#### Task item:
Nothing but the lines from the top of the following entries through the line with "h')) then <[k := h]> m else m" should be printed, exactly as they are.

╭──

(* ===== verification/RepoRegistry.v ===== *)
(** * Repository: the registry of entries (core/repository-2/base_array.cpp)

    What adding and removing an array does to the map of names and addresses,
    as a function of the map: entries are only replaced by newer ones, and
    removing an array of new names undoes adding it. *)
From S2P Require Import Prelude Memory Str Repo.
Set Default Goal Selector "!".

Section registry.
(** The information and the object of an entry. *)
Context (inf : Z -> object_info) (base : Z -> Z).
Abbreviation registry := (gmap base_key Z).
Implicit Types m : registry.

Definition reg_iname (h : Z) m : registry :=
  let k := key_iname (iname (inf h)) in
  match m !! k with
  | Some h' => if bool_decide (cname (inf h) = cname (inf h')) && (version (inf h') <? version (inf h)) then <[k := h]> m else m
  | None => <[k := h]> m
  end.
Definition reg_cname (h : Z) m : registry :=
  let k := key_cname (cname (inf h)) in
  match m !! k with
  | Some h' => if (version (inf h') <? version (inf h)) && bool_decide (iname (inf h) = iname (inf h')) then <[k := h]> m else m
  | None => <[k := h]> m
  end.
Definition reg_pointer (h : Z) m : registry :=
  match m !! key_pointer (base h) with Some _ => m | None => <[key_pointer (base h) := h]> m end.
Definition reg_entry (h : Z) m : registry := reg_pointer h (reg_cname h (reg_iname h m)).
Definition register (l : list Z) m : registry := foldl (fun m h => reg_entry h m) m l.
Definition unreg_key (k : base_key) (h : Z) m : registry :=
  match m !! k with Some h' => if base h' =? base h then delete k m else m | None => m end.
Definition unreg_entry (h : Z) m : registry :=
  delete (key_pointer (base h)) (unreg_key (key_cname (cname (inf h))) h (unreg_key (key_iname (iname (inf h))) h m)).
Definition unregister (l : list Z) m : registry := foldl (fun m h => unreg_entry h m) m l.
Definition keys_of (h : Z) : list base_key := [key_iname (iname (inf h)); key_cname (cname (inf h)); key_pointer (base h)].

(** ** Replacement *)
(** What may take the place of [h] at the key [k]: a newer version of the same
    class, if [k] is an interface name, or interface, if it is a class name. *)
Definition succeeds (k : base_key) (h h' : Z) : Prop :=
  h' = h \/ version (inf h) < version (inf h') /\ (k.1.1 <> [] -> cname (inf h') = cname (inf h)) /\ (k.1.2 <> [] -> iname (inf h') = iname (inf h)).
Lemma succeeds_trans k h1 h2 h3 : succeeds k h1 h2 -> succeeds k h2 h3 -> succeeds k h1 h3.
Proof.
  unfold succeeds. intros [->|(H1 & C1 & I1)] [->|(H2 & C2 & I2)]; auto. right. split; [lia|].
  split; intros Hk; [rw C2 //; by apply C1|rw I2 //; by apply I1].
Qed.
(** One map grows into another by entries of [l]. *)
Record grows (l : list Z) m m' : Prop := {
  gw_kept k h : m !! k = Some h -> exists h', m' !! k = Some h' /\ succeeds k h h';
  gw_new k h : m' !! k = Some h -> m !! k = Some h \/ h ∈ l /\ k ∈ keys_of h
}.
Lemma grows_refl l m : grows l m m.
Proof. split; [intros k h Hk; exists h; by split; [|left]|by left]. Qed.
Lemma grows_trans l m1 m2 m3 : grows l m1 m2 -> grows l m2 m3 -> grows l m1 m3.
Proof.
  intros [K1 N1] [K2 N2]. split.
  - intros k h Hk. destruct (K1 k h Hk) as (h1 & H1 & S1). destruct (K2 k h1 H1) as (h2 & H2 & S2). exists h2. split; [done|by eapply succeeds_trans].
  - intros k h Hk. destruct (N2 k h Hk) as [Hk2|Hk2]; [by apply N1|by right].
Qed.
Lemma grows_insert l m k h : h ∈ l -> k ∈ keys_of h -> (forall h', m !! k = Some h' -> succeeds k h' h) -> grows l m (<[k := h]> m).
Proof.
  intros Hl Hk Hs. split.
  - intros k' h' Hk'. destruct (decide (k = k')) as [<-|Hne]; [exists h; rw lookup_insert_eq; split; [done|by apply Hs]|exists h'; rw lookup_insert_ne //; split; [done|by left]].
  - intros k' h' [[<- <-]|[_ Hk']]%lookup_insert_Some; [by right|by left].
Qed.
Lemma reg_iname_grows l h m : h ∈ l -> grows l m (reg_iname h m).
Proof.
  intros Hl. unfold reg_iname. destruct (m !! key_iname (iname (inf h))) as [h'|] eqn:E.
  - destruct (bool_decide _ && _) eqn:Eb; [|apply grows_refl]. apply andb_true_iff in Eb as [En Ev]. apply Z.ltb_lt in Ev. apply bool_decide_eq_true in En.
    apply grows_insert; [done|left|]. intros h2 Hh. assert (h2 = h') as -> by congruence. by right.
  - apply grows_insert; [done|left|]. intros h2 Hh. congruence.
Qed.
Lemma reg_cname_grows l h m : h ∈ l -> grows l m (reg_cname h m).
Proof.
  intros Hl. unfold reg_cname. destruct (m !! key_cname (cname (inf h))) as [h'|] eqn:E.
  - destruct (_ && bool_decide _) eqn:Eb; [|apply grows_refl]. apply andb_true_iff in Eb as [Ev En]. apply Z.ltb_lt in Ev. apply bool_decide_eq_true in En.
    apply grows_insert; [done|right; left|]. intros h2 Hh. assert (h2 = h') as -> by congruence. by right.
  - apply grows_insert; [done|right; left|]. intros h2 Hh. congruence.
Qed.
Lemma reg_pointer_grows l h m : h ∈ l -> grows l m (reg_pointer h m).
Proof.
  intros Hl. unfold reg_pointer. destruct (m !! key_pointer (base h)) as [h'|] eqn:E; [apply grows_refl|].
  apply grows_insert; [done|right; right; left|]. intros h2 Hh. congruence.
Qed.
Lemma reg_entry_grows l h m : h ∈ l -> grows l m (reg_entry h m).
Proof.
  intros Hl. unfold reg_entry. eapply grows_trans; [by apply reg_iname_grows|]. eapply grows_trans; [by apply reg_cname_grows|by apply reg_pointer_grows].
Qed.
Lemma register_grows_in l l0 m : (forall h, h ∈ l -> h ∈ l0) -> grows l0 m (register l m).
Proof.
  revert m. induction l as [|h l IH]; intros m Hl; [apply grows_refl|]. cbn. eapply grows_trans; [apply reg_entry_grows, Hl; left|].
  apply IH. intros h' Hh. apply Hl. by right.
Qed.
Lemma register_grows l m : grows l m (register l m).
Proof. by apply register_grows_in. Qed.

╰──

#### Problem solution:
(* ===== verification/RepoRegistry.v ===== *)
(** * Repository: the registry of entries (core/repository-2/base_array.cpp)

    What adding and removing an array does to the map of names and addresses,
    as a function of the map: entries are only replaced by newer ones, and
    removing an array of new names undoes adding it. *)
From S2P Require Import Prelude Memory Str Repo.
Set Default Goal Selector "!".

Section registry.
(** The information and the object of an entry. *)
Context (inf : Z -> object_info) (base : Z -> Z).
Abbreviation registry := (gmap base_key Z).
Implicit Types m : registry.

Definition reg_iname (h : Z) m : registry :=
  let k := key_iname (iname (inf h)) in
  match m !! k with
  | Some h' => if bool_decide (cname (inf h) = cname (inf h')) && (version (inf h') <? version (inf h)) then <[k := h]> m else m
  | None => <[k := h]> m
  end.
Definition reg_cname (h : Z) m : registry :=
  let k := key_cname (cname (inf h)) in
  match m !! k with
  | Some h' => if (version (inf h') <? version (inf h)) && bool_decide (iname (inf h) = iname (inf h')) then <[k := h]> m else m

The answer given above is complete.